Records from a collection
....

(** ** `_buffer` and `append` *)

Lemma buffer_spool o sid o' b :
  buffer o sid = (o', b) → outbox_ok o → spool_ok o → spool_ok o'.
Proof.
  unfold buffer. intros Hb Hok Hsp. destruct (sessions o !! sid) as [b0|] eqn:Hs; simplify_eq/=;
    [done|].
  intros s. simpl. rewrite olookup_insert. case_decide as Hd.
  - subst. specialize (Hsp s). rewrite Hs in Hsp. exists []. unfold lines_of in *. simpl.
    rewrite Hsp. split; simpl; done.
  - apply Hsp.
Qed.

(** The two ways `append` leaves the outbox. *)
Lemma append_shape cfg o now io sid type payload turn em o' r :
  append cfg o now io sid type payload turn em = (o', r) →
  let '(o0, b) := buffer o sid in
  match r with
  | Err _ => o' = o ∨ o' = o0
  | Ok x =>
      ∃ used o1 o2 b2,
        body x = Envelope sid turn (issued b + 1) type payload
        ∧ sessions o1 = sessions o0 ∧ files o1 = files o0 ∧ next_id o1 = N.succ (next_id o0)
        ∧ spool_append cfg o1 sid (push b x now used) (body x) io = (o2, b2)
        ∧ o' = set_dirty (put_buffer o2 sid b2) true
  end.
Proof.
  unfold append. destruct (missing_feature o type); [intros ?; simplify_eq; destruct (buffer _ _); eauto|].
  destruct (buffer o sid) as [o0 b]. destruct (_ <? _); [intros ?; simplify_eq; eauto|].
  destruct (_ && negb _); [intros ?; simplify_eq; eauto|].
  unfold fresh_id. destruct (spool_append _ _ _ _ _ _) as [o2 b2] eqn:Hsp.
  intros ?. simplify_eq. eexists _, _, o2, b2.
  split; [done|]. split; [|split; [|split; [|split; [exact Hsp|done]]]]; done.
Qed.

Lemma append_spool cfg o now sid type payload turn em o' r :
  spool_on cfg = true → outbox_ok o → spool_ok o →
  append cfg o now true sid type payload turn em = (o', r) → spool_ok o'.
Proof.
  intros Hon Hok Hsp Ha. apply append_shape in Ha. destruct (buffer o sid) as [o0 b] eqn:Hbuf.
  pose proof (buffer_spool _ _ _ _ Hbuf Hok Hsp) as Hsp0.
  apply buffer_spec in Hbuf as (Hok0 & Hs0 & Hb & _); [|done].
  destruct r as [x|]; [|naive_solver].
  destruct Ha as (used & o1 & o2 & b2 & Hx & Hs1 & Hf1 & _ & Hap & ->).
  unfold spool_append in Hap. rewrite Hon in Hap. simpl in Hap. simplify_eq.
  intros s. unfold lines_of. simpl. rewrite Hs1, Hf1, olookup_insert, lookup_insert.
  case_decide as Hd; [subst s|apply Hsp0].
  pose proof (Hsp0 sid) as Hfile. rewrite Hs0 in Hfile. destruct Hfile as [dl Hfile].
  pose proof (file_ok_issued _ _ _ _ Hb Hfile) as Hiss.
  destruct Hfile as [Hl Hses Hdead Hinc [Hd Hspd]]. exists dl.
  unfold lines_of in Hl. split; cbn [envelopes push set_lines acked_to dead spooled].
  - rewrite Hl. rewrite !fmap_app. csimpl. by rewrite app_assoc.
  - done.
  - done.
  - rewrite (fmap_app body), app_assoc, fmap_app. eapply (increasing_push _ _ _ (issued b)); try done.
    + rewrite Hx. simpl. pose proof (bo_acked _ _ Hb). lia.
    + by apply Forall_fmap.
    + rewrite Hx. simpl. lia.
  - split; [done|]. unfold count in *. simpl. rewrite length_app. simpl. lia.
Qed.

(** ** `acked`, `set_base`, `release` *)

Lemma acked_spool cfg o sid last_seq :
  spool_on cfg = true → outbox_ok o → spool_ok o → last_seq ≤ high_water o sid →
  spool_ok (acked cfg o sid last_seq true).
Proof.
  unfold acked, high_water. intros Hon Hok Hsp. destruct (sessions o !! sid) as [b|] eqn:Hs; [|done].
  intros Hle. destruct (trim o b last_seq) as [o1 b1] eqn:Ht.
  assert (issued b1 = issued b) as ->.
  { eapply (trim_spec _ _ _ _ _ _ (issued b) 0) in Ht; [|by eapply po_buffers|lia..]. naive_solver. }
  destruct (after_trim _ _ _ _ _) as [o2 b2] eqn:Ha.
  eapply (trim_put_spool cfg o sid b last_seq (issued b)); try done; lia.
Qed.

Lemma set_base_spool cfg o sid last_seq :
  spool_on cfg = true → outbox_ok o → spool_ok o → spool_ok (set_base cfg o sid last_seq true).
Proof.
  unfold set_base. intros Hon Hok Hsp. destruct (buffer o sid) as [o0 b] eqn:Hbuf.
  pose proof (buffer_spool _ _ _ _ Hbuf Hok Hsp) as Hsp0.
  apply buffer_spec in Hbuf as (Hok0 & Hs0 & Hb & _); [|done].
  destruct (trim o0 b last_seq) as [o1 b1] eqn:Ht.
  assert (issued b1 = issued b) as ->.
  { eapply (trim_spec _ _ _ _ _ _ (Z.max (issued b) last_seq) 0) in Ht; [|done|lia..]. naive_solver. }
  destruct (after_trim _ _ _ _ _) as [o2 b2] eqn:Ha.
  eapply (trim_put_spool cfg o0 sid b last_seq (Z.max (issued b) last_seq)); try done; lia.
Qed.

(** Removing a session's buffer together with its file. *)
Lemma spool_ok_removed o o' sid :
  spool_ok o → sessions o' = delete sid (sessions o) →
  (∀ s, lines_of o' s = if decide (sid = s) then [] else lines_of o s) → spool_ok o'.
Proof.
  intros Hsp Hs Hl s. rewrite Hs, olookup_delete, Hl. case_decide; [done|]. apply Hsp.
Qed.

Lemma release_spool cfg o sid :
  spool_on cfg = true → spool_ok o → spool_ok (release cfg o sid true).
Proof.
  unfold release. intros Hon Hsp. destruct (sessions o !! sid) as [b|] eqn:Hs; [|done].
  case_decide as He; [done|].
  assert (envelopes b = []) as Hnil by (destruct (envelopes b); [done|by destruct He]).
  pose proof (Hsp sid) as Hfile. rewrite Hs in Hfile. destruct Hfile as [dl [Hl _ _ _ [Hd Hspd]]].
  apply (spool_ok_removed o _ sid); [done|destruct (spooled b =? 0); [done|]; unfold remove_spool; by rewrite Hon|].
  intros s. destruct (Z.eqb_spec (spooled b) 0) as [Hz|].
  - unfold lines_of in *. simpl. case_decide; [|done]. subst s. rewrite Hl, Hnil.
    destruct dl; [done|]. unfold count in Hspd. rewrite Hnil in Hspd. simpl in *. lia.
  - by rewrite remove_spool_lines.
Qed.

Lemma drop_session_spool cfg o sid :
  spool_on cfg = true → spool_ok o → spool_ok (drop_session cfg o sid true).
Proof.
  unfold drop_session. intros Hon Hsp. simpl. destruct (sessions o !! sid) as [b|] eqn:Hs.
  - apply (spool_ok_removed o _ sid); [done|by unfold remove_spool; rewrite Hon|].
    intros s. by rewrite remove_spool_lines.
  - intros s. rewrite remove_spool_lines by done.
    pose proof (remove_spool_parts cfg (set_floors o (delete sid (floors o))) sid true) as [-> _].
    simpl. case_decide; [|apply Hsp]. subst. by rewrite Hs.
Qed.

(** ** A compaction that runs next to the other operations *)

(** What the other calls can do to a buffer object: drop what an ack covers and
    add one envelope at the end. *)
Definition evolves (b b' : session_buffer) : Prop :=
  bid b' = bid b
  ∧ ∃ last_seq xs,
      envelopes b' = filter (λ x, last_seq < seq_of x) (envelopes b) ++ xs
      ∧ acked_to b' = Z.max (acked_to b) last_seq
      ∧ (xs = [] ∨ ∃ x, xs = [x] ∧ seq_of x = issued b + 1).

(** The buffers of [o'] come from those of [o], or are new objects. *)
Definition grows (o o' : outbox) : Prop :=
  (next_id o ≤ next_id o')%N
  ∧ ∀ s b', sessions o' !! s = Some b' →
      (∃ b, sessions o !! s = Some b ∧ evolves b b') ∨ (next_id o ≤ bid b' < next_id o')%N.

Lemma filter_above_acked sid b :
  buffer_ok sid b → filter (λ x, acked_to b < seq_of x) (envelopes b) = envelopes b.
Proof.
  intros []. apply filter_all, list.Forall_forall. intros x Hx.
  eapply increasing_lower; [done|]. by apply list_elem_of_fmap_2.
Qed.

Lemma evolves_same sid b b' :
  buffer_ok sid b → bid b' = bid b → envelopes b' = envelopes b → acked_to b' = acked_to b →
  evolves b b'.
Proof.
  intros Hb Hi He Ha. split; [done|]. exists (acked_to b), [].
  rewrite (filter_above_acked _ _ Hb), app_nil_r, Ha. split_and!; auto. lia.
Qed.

....

All lines of the data above that include the word "payload" must be shown.

# Response area:
Lemma append_shape cfg o now io sid type payload turn em o' r :
  append cfg o now io sid type payload turn em = (o', r) →
        body x = Envelope sid turn (issued b + 1) type payload
Lemma append_spool cfg o now sid type payload turn em o' r :
  append cfg o now true sid type payload turn em = (o', r) → spool_ok o'.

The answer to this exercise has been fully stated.